PROVIDED MATERIAL:

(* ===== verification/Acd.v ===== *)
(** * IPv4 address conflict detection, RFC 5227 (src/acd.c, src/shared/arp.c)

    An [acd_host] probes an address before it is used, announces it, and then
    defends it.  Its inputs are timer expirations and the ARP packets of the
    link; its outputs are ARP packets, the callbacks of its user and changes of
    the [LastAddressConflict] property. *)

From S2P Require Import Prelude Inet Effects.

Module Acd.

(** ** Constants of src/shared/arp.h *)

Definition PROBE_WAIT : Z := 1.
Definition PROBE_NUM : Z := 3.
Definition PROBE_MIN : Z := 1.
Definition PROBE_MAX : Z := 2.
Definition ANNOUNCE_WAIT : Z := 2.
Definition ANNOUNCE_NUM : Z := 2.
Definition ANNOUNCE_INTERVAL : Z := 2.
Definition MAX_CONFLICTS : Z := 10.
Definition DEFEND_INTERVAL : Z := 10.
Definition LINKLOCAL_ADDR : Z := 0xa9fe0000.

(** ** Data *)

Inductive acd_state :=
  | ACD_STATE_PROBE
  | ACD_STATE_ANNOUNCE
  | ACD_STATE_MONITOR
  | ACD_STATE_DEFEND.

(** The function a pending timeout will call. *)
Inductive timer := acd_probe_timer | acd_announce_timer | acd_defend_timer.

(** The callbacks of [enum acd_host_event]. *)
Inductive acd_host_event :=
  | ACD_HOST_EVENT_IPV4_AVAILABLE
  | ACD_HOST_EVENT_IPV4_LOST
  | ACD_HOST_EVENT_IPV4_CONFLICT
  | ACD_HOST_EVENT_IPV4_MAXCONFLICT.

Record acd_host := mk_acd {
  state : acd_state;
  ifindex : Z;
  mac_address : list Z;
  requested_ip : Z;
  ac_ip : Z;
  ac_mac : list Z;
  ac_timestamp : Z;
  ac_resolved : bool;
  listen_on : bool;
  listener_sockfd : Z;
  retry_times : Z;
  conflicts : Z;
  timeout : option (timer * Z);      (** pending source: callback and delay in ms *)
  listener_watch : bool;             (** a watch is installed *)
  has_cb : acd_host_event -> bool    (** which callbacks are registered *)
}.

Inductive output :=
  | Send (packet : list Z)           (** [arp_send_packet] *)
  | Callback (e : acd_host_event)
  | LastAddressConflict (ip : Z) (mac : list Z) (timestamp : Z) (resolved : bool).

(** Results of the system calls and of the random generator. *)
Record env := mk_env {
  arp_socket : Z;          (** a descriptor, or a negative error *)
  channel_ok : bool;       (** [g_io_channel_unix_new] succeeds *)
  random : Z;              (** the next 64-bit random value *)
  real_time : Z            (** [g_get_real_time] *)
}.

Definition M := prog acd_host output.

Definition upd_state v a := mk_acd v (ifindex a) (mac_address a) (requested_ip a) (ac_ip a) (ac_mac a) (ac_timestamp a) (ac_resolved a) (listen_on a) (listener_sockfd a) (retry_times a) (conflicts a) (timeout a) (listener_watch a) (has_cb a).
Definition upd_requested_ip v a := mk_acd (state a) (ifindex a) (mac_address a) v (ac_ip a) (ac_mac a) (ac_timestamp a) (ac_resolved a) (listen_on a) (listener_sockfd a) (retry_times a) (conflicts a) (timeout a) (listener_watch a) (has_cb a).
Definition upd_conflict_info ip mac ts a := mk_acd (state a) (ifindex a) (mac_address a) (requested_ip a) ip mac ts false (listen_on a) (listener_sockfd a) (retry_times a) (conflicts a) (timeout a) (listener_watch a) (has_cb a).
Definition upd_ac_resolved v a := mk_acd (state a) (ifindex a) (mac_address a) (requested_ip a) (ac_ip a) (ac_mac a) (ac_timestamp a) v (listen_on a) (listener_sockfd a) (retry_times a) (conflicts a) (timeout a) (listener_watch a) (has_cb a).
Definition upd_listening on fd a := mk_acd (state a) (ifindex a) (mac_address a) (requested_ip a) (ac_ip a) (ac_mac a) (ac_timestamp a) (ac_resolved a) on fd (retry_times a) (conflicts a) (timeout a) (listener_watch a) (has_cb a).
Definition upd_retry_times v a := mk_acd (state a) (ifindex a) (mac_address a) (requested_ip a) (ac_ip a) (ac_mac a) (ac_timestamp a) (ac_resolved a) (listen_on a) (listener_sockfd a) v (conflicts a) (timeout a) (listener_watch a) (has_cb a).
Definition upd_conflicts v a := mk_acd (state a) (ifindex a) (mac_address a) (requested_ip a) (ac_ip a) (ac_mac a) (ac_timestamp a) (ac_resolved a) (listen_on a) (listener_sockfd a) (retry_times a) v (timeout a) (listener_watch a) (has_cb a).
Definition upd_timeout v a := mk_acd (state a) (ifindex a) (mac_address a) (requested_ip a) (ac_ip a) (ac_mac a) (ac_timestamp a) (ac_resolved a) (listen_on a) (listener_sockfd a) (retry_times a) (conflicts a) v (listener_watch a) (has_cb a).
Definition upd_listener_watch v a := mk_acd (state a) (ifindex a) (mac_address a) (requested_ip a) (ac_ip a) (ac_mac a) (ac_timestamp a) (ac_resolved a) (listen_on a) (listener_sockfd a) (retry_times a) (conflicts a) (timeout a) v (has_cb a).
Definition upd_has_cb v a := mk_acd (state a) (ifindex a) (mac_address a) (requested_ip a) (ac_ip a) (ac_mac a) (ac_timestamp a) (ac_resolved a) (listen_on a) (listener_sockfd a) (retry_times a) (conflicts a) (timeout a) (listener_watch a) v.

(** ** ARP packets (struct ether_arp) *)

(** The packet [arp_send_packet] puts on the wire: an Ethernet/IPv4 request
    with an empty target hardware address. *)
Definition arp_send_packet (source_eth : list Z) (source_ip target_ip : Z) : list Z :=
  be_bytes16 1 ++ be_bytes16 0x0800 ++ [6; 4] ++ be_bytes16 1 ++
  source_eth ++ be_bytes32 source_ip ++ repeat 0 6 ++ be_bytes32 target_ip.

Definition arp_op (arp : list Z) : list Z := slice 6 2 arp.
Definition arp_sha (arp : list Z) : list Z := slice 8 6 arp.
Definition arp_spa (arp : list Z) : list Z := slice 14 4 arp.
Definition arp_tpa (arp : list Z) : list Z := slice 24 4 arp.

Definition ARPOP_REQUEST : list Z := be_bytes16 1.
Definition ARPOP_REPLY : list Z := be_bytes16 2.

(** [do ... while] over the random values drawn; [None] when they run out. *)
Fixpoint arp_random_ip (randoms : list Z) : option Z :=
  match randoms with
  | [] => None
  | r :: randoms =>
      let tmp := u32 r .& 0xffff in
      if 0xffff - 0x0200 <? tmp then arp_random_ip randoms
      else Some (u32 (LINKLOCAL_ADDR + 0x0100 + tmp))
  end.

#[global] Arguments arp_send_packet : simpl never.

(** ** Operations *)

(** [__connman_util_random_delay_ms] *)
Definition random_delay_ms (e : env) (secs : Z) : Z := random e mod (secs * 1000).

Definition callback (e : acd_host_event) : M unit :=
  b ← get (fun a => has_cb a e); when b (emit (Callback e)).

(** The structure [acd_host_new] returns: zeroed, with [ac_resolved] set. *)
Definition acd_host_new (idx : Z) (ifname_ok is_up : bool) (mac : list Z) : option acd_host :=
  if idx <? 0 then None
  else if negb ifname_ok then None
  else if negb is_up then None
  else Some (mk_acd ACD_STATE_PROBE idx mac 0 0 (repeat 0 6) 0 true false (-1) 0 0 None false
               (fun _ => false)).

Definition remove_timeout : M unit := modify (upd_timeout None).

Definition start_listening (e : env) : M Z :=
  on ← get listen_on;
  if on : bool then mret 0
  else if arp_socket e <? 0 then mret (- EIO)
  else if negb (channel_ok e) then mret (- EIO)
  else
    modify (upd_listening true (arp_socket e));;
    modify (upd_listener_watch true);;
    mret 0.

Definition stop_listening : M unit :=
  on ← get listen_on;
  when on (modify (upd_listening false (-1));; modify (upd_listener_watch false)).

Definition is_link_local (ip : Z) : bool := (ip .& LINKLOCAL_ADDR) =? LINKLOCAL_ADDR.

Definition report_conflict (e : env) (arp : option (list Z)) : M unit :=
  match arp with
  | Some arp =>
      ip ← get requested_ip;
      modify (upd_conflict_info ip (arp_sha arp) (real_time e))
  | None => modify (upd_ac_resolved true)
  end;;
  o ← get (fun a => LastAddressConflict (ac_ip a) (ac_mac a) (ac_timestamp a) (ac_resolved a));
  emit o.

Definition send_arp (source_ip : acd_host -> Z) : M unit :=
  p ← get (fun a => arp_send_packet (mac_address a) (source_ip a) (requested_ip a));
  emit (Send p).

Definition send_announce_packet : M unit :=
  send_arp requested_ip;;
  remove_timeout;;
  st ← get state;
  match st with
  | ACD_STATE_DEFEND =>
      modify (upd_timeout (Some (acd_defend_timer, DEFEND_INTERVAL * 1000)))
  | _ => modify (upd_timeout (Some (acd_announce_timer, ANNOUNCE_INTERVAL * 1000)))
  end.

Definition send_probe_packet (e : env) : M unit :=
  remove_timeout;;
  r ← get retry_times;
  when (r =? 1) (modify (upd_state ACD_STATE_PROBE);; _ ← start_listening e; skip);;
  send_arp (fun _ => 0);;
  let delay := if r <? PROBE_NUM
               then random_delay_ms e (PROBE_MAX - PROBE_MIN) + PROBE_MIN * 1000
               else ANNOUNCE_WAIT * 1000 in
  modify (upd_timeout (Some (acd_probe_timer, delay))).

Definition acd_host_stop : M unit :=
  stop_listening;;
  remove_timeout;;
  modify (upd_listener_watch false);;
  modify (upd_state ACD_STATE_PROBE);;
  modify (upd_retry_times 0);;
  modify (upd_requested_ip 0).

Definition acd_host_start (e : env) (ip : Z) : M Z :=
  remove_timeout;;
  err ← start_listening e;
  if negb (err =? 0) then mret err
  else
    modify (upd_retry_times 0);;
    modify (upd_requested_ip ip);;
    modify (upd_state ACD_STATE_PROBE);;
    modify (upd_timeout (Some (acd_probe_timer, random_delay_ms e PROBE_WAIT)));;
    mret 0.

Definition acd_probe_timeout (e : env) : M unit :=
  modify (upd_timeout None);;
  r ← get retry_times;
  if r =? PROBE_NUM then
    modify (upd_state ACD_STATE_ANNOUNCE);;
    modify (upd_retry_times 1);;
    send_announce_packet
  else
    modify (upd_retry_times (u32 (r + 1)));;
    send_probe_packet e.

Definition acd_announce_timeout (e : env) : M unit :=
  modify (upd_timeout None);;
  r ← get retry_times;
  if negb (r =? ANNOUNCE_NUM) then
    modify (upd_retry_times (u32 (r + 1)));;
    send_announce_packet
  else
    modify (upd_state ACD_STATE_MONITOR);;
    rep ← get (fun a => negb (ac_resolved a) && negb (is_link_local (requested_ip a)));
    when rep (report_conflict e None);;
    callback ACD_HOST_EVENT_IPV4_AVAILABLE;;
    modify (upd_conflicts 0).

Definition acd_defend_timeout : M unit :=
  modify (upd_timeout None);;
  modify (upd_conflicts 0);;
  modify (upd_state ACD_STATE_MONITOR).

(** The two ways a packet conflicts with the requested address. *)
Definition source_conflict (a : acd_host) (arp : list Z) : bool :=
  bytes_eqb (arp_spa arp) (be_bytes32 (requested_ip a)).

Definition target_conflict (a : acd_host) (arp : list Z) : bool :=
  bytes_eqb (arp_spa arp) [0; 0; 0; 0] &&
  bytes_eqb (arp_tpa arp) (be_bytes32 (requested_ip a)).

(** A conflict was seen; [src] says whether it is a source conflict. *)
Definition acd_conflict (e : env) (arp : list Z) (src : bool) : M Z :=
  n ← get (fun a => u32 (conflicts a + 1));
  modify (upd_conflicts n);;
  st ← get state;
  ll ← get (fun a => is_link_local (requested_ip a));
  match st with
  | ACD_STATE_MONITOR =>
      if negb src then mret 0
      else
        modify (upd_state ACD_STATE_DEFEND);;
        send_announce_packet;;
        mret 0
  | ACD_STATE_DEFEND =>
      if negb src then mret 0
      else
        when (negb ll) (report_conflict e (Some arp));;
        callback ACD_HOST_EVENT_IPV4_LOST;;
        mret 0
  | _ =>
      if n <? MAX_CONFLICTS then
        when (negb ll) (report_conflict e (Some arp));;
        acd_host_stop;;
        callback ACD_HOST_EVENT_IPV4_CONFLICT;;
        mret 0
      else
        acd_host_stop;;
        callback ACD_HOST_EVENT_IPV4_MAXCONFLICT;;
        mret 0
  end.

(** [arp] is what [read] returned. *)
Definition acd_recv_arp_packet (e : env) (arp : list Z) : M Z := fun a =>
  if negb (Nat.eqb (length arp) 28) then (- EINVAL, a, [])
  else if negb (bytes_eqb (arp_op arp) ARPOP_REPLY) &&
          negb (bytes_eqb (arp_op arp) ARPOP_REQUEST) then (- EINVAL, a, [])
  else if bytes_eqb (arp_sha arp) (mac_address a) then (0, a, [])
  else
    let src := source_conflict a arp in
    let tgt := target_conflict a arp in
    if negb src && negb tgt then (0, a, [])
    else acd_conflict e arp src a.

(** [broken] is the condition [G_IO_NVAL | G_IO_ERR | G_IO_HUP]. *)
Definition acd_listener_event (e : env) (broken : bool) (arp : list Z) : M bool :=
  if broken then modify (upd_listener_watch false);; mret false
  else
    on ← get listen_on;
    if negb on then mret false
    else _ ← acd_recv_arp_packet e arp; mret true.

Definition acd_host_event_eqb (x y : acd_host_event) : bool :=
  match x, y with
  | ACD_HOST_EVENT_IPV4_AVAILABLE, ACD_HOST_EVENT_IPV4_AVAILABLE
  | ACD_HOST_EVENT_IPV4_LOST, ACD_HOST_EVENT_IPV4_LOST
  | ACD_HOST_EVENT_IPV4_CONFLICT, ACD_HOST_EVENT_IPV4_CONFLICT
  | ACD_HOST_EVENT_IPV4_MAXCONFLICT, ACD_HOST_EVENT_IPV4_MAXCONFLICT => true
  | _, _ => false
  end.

WHAT THE TASK REQUIRES:
In the listing above, please print only the lines from the first one to the line where "(** Results of" appears, exactly as written, both of those lines included.

SOLUTION:
(* ===== verification/Acd.v ===== *)
(** * IPv4 address conflict detection, RFC 5227 (src/acd.c, src/shared/arp.c)

    An [acd_host] probes an address before it is used, announces it, and then
    defends it.  Its inputs are timer expirations and the ARP packets of the
    link; its outputs are ARP packets, the callbacks of its user and changes of
    the [LastAddressConflict] property. *)

From S2P Require Import Prelude Inet Effects.

Module Acd.

(** ** Constants of src/shared/arp.h *)

Definition PROBE_WAIT : Z := 1.
Definition PROBE_NUM : Z := 3.
Definition PROBE_MIN : Z := 1.
Definition PROBE_MAX : Z := 2.
Definition ANNOUNCE_WAIT : Z := 2.
Definition ANNOUNCE_NUM : Z := 2.
Definition ANNOUNCE_INTERVAL : Z := 2.
Definition MAX_CONFLICTS : Z := 10.
Definition DEFEND_INTERVAL : Z := 10.
Definition LINKLOCAL_ADDR : Z := 0xa9fe0000.

(** ** Data *)

Inductive acd_state :=
  | ACD_STATE_PROBE
  | ACD_STATE_ANNOUNCE
  | ACD_STATE_MONITOR
  | ACD_STATE_DEFEND.

(** The function a pending timeout will call. *)
Inductive timer := acd_probe_timer | acd_announce_timer | acd_defend_timer.

(** The callbacks of [enum acd_host_event]. *)
Inductive acd_host_event :=
  | ACD_HOST_EVENT_IPV4_AVAILABLE
  | ACD_HOST_EVENT_IPV4_LOST
  | ACD_HOST_EVENT_IPV4_CONFLICT
  | ACD_HOST_EVENT_IPV4_MAXCONFLICT.

Record acd_host := mk_acd {
  state : acd_state;
  ifindex : Z;
  mac_address : list Z;
  requested_ip : Z;
  ac_ip : Z;
  ac_mac : list Z;
  ac_timestamp : Z;
  ac_resolved : bool;
  listen_on : bool;
  listener_sockfd : Z;
  retry_times : Z;
  conflicts : Z;
  timeout : option (timer * Z);      (** pending source: callback and delay in ms *)
  listener_watch : bool;             (** a watch is installed *)
  has_cb : acd_host_event -> bool    (** which callbacks are registered *)
}.

Inductive output :=
  | Send (packet : list Z)           (** [arp_send_packet] *)
  | Callback (e : acd_host_event)
  | LastAddressConflict (ip : Z) (mac : list Z) (timestamp : Z) (resolved : bool).

(** Results of the system calls and of the random generator. *)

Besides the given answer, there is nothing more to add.